Extracted entries:
Lemma In_two_columns a b x :
  x <> "" -> In x (concat (two_columns a b)) <-> In x a \/ In x b.
Proof.
  intros Hx. unfold two_columns. rewrite in_concat. split.
  - intros (row & Hrow & Hin). apply in_map_iff in Hrow as (i & <- & Hi).
    destruct Hin as [<-|[<-|[]]].
    + left. destruct (Nat.lt_ge_cases i (length a)) as [Hl|Hl];
        [now apply nth_In|]. exfalso. apply Hx. now apply nth_overflow.
    + right. destruct (Nat.lt_ge_cases i (length b)) as [Hl|Hl];
        [now apply nth_In|]. exfalso. apply Hx. now apply nth_overflow.
  - intros [H|H]; apply (In_nth _ _ "") in H as (i & Hi & <-);
      exists [nth i a ""; nth i b ""];
      (split; [apply in_map_iff; exists i;
               split; [reflexivity|apply in_seq; lia]
              |simpl; tauto]).
Qed.

(** X21.  The table of [select_exchange] shows the whole registry: an
    identifier is in the table exactly when it is a registered exchange,
    and the table is the first thing [select_exchange] prints. *)
Theorem exchange_table_complete ext :
  (forall w, exists rest,
      console (snd (select_exchange ext w))
      = console w ++ TableOut "Available Exchanges" (exchange_rows ext) :: rest) /\
  (forall name, name <> "" ->
     (name ∈ concat (exchange_rows ext) <-> name ∈ ccxt_exchanges ext)).
Proof.
  split.
  - intros w. unfold select_exchange.
    erewrite bind_Ok by reflexivity. unfold ask_loop.
    match goal with
    | |- context [ask_until ?acc ?comp ?i ?sh] =>
        pose proof (ask_until_advances acc comp i sh) as H;
        destruct (ask_until acc comp i sh) as [[x inp'] shown']
    end.
    destruct H as [[more ->] _]. exists more. simpl.
    now rewrite <- app_assoc.
  - intros name Hn. unfold exchange_rows.
    rewrite list_elem_of_In, (In_two_columns _ _ _ Hn),
      <- !list_elem_of_In, !elem_of_List_filter.
    unfold get_available_exchanges. rewrite negb_true_iff.
    split.
    + intros [[_ H]|[H _]]; [apply bool_decide_eq_true_1 in H|];
        exact (proj1 (elem_of_sorted _ _) H).
    + intros H. apply (proj2 (elem_of_sorted _ _)) in H.
      destruct (bool_decide (name ∈ popular)) eqn:E.
      * left. split; [now apply bool_decide_eq_true_1 in E|].
        now apply bool_decide_eq_true_2.
      * right. now split.
Qed.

Directions for this task:
Only the lines above starting at the line that holds "(forall name, name" and ending at the line that holds "[ask_until ?acc ?comp ?i ?sh] =>" are to be repeated, exactly and in full.

Expected output:
  (forall name, name <> "" ->
     (name ∈ concat (exchange_rows ext) <-> name ∈ ccxt_exchanges ext)).
Proof.
  split.
  - intros w. unfold select_exchange.
    erewrite bind_Ok by reflexivity. unfold ask_loop.
    match goal with
    | |- context [ask_until ?acc ?comp ?i ?sh] =>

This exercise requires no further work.